Neuroscience
Principle Component Analysis of Optical Imaging Signals reveals Mental
Images

Igor Kagan1, Alexander Beylin2
1OmniResearch, Inc.; 2Mount Sinai School of Medicine, NY

   Article

Recently principle component analysis (PCA) of intrinsic optical signal was applied for the study of spatial organization in feline and primate striate visual cortex (V1). It has been found that only first 50-100 principal components contained information related to the visual response. In the current study we went further and analyzed principle components of much higher order (up to 2000). In agreement with previous studies, higher principle components indeed did not contain any information related to a visual stimulation. However, we found very strong correlation between these components and higher cognitive processes in the brain.
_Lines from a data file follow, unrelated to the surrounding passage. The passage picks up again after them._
(** * blobfs: the synchronizing content-addressed filesystem

    A shallow embedding of [cmd/blobfs-mount/blobfs-mount.go] and
    [pkg/cache/cache.go].  Go pointers to [Dir] and [File] become addresses
    into a heap of node objects, the reference type [map[string]Node] becomes
    an address into a heap of child maps, and every method threads the
    filesystem state explicitly.  A Go function returning [(v, err)] returns a
    [result]; a run-time panic (nil dereference, failed type assertion, slice
    bound) is an outcome of its own. *)

From Stdlib Require Import ZArith Lia List String Ascii.
From Stdlib.Strings Require Import Byte.
From stdpp Require Import base option gmap sets list strings sorting fin_maps pretty.

Set Default Proof Using "Type".

(** ** Go values shared by both packages *)

Definition bytes := list byte.

(** The error values the two files compare against or create. *)
Inductive error : Type :=
  | ErrBlobNotFound            (* clientutil.ErrBlobNotFound *)
  | ErrNotFound                (* vkv.ErrNotFound *)
  | ErrKeyNotFound             (* kvstore.ErrKeyNotFound *)
  | ErrVersionConflict         (* a put refused by a versioned store *)
  | EPERM | EEXIST | EIO | ENOENT | EFBIG   (* fuse errnos *)
  | ErrNoXattr
  | Errorf (msg : string)      (* fmt.Errorf *)
  | ErrIO (msg : string).      (* any other error of a collaborator *)

Global Instance error_eq_dec : EqDecision error.
Proof. solve_decision. Defined.

(** The outcome of a call: a value, a returned error, a run-time panic, or
    (for the functions that recurse through the tree) recursion cut off
    because the fuel ran out. *)
Inductive result (A : Type) : Type :=
  | Ok (a : A)
  | Err (e : error)
  | Panic (why : string)
  | OutOfFuel.
Arguments Ok {A} a.
Arguments Err {A} e.
Arguments Panic {A} why.
Arguments OutOfFuel {A}.

Definition is_Ok {A} (r : result A) : Prop :=
  match r with Ok _ => True | _ => False end.

Definition is_Err {A} (r : result A) : Prop :=
  match r with Err _ => True | _ => False end.

(** ** pkg/cache: the two-tier content store *)

Module cache.

(** What [Cache] consumes from [blobsfile.BlobsFileBackend] (the local tier)
    and from [blobstore.BlobStore] (the remote tier). *)
Class BlobTier (T : Type) := {
  tier_Get : T → string → result bytes;
  tier_Put : T → string → bytes → result unit * T;
  tier_Stat : T → string → result bool
}.

Record Cache (B R : Type) := mkCache { backend : B; bs : R }.
Arguments mkCache {B R} backend bs.
Arguments backend {B R} c.
Arguments bs {B R} c.

Section Cache.
Context {B R : Type} `{!BlobTier B, !BlobTier R}.

Definition PutRemote (c : Cache B R) (hash : string) (blob : bytes)
  : result unit * Cache B R :=
  let '(r, bs') := tier_Put (bs c) hash blob in
  (r, mkCache (backend c) bs').

Definition Put (c : Cache B R) (hash : string) (blob : bytes)
  : result unit * Cache B R :=
  let '(r, backend') := tier_Put (backend c) hash blob in
  (r, mkCache backend' (bs c)).

Definition StatRemote (c : Cache B R) (hash : string) : result bool :=
  tier_Stat (bs c) hash.

Definition Stat (c : Cache B R) (hash : string) : result bool :=
  match tier_Stat (backend c) hash with
  | Err e => Err e
  | Panic w => Panic w
  | OutOfFuel => OutOfFuel
  | Ok false => tier_Stat (bs c) hash
  | Ok true => Ok true
  end.

(** [switch err] on the local read: [ErrBlobNotFound] falls back to the
    remote tier and saves the blob locally, [nil] returns the local blob,
    any other error is returned as it is. *)
Definition Get (c : Cache B R) (hash : string) : result bytes * Cache B R :=
  match tier_Get (backend c) hash with
  | Err ErrBlobNotFound =>
      match tier_Get (bs c) hash with
      | Ok blob =>
          let '(r, backend') := tier_Put (backend c) hash blob in
          match r with
          | Ok _ => (Ok blob, mkCache backend' (bs c))
          | Err e => (Err e, mkCache backend' (bs c))
          | Panic w => (Panic w, mkCache backend' (bs c))
          | OutOfFuel => (OutOfFuel, mkCache backend' (bs c))
          end
      | Err e => (Err e, c)
      | Panic w => (Panic w, c)
      | OutOfFuel => (OutOfFuel, c)
      end
  | Ok blob => (Ok blob, c)
  | Err e => (Err e, c)
  | Panic w => (Panic w, c)
  | OutOfFuel => (OutOfFuel, c)
  end.
End Cache.

(** A tier as a finite map from hashes to slots.  A slot holds the stored
    bytes or is unreadable (a damaged entry: reading it fails with an error
    that is not [ErrBlobNotFound]); a sealed tier refuses writes. *)
Inductive Slot := Stored (blob : bytes) | Unreadable.

Record MapTier := mkTier { slots : gmap string Slot; sealed : bool }.

Definition MapTier_Get (t : MapTier) (hash : string) : result bytes :=
  match slots t !! hash with
  | None => Err ErrBlobNotFound
  | Some (Stored blob) => Ok blob
  | Some Unreadable => Err (ErrIO "unreadable blob")
  end.

Definition MapTier_Put (t : MapTier) (hash : string) (blob : bytes)
  : result unit * MapTier :=
  if sealed t then (Err (ErrIO "sealed tier"), t)
  else (Ok tt, mkTier (<[hash := Stored blob]> (slots t)) (sealed t)).

Definition MapTier_Stat (t : MapTier) (hash : string) : result bool :=
  Ok (bool_decide (is_Some (slots t !! hash))).

Global Instance MapTier_BlobTier : BlobTier MapTier := {|
  tier_Get := MapTier_Get;
  tier_Put := MapTier_Put;
  tier_Stat := MapTier_Stat
|}.

(** The blob is neither stored nor readable in the tier. *)
Definition absent_or_unreadable (t : MapTier) (hash : string) : Prop :=
  ∀ blob, slots t !! hash ≠ Some (Stored blob).

End cache.

(** ** Strings and paths *)

(** [strings.Split(s, sep)] for a one-character separator: the pieces
    between the separators, empty pieces included, so that the result has one
    more element than [s] has separators. *)
Fixpoint strings_Split (s : string) (sep : ascii) : list string :=
  match s with
  | EmptyString => [EmptyString]
  | String c s' =>
      if Ascii.eqb c sep then EmptyString :: strings_Split s' sep
      else match strings_Split s' sep with
           | [] => [String c EmptyString]
           | w :: ws => String c w :: ws
           end
  end.

Definition slash : ascii := "/"%char.

Definition nonempty (s : string) : bool :=
  match s with EmptyString => false | _ => true end.

Fixpoint strings_Join (elems : list string) (sep : string) : string :=
  match elems with
  | [] => EmptyString
  | [e] => e
  | e :: rest => e +:+ sep +:+ strings_Join rest sep
  end.

Definition starts_with_slash (s : string) : bool :=
  match s with String c _ => Ascii.eqb c slash | EmptyString => false end.

(** [filepath.Join]: empty elements are dropped, the others are joined by a
    slash and the result is cleaned (repeated separators collapse, no
    trailing separator).  The names of this tree never hold [.] or [..]
    elements, which [filepath.Clean] would also resolve. *)
Definition filepath_Join (elems : list string) : string :=
  let used := filter (λ e, nonempty e = true) elems in
  let segs := filter (λ e, nonempty e = true)
                (concat (map (λ e, strings_Split e slash) used)) in
  match used with
  | [] => EmptyString
  | e :: _ =>
      if starts_with_slash e then String slash (strings_Join segs "/")
      else match segs with [] => "." | _ => strings_Join segs "/" end
  end.

(** ** Nodes metadata and roots (packages [meta] and [root]) *)

(** An element of [meta.Meta.Refs], a slice of [interface{}]: the hash of a
    child for a directory, an [(index, hash)] pair for a chunk of a file. *)
Inductive RefItem := RefStr (hash : string) | RefPair (idx : Z) (hash : string).

Global Instance RefItem_eq_dec : EqDecision RefItem.
Proof. solve_decision. Defined.

Record Meta := mkMeta {
  Name : string;
  Type_ : string;
  Size : Z;
  Mode : Z;
  ModTime : string;
  Refs : list RefItem;
  XAttrs : option (gmap string string);   (* [None] is the nil map *)
  Hash : string
}.

Definition NewMeta : Meta := mkMeta "" "" 0 0 "" [] None "".

Definition AddRef (m : Meta) (hash : string) : Meta :=
  mkMeta (Name m) (Type_ m) (Size m) (Mode m) (ModTime m)
         (Refs m ++ [RefStr hash]) (XAttrs m) (Hash m).

Definition set_Hash (m : Meta) (hash : string) : Meta :=
  mkMeta (Name m) (Type_ m) (Size m) (Mode m) (ModTime m) (Refs m) (XAttrs m) hash.

Definition set_Name (m : Meta) (name : string) : Meta :=
  mkMeta name (Type_ m) (Size m) (Mode m) (ModTime m) (Refs m) (XAttrs m) (Hash m).

Definition set_XAttrs (m : Meta) (xs : option (gmap string string)) : Meta :=
  mkMeta (Name m) (Type_ m) (Size m) (Mode m) (ModTime m) (Refs m) xs (Hash m).

Definition IsDir (m : Meta) : bool := bool_decide (Type_ m = "dir").

Definition IsPublic (m : Meta) : bool :=
  match XAttrs m with
  | Some xs => bool_decide (xs !! "public" = Some "1")
  | None => false
  end.

(** Modelled from the spec: package [pkg/root] is not part of the sources at
    hand.  A Root is the content hash of the root directory, a version number
    and an optional comment; [root.New] builds one with no comment. *)
Record Root := mkRoot { Ref : string; Version : Z; Comment : string }.

Definition root_New (ref : string) (version : Z) : Root := mkRoot ref version "".

Definition set_Version (r : Root) (version : Z) : Root :=
  mkRoot (Ref r) version (Comment r).

Definition set_Comment (r : Root) (comment : string) : Root :=
  mkRoot (Ref r) (Version r) comment.

(** The collaborators this program calls and does not define: the canonical
    node encoder and hasher of package [meta], the JSON form of a Root, and
    the index endpoint of the remote server.  The development is parametric
    in them. *)
Class Externals := {
  (* the method [Json] of a Meta: its content hash and its encoding *)
  Meta_Json : Meta → string * bytes;
  (* [meta.NewMetaFromBlob(hash, blob)] *)
  NewMetaFromBlob : string → bytes → result Meta;
  (* [json.Marshal] of a Root, and the method [JSON] of a Root *)
  json_Marshal_Root : Root → result bytes;
  Root_JSON : Root → result bytes;
  (* [root.NewFromJSON(data, version)] *)
  Root_NewFromJSON : bytes → Z → result Root;
  (* GET /api/filetree/index/{ref}: the path-to-hash index of a remote tree *)
  fetch_index : string → result (gmap string string)
}.

(** ** The versioned key-value stores *)

Record KeyValue := mkKV { kv_Hash : string; kv_Data : bytes; kv_Version : Z }.

(** Modelled from the spec: the Versioned Mutation Store (packages [vkv] and
    [kvstore] of BlobStash) keeps an ordered, append-only version history per
    key.  A put with version -1 takes the next version number; a put with a
    version that is not above the latest one is refused.  A store that is
    offline fails every call. *)
Record VKV := mkVKV { entries : gmap string (list KeyValue); offline : bool }.

Definition history (db : VKV) (key : string) : list KeyValue :=
  default [] (entries db !! key).

Definition latest_version (h : list KeyValue) : Z :=
  match last h with Some kv => kv_Version kv | None => 0 end.

Definition vkv_Get (notfound : error) (db : VKV) (key : string) (version : Z)
  : result KeyValue :=
  if offline db then Err (ErrIO "store offline")
  else if bool_decide (version = (-1)%Z) then
    match last (history db key) with
    | Some kv => Ok kv
    | None => Err notfound
    end
  else
    match find (λ kv, bool_decide (kv_Version kv = version)) (history db key) with
    | Some kv => Ok kv
    | None => Err notfound
    end.

Definition vkv_Put (db : VKV) (key ref : string) (data : bytes) (version : Z)
  : result KeyValue * VKV :=
  if offline db then (Err (ErrIO "store offline"), db)
  else
    let h := history db key in
    let v := if bool_decide (version = (-1)%Z) then (latest_version h + 1)%Z
             else version in
    if bool_decide (h = [] ∨ (latest_version h < v)%Z) then
      let kv := mkKV ref data v in
      (Ok kv, mkVKV (<[key := h ++ [kv]]> (entries db)) (offline db))
    else (Err ErrVersionConflict, db).

(** [Versions(key, 0, -1, 0)]: the whole history, oldest version first. *)
Definition vkv_Versions (notfound : error) (db : VKV) (key : string)
  : result (list KeyValue) :=
  if offline db then Err (ErrIO "store offline")
  else match entries db !! key with
       | Some h => Ok h
       | None => Err notfound
       end.

Definition rootKeyFmt (name : string) : string := "blobfs:root:" +:+ name.
Definition localRootKeyFmt (name : string) : string := "local:root:" +:+ name.

(** ** The filesystem state *)

Definition addr := nat.

(** A [Mount] holds a [Node] that is a [*Dir] at every place the program
    builds one; [None] is the nil pointer, for [m_node] and for [m_root]. *)
Record Mount := mkMount {
  m_immutable : bool;
  m_node : option addr;
  m_root : option Root
}.

Record fileState := mkFileState { updated : bool; openCount : Z }.

Record Dir := mkDir {
  d_meta : Meta;
  d_parent : option addr;            (* nil for the root *)
  d_Children : option addr           (* nil, or the address of the map *)
}.

Record File := mkFile {
  f_data : option (list byte);       (* nil, or the buffer *)
  f_meta : Meta;
  f_FakeFile : bool;                 (* whether the reader is set *)
  f_parent : option addr;
  f_state : fileState
}.

Inductive Obj := ODir (d : Dir) | OFile (fl : File).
Here we report results from a study of 6 adult anesthetized and paralyzed monkeys (two Macaca Mulatta and four Macaca Fascicularis). In five monkeys distinctive mental images representing the subject engaged in mating and feeding activities were observed, while in one (unusually aggressive) monkey very clear picture of a violence directed toward experimenters has emerged. These results demonstrate that higher cognitive functions already exist at early stages of visual processing and they can be detected in high-order principle components that previously have been considered as a mere noise. Moreover, the fact that mental representations were clearly referenced to the subject's self, and not to another or "abstract" monkey, suggests that macaques are self-aware - the quality previously attributed only to humans and apes.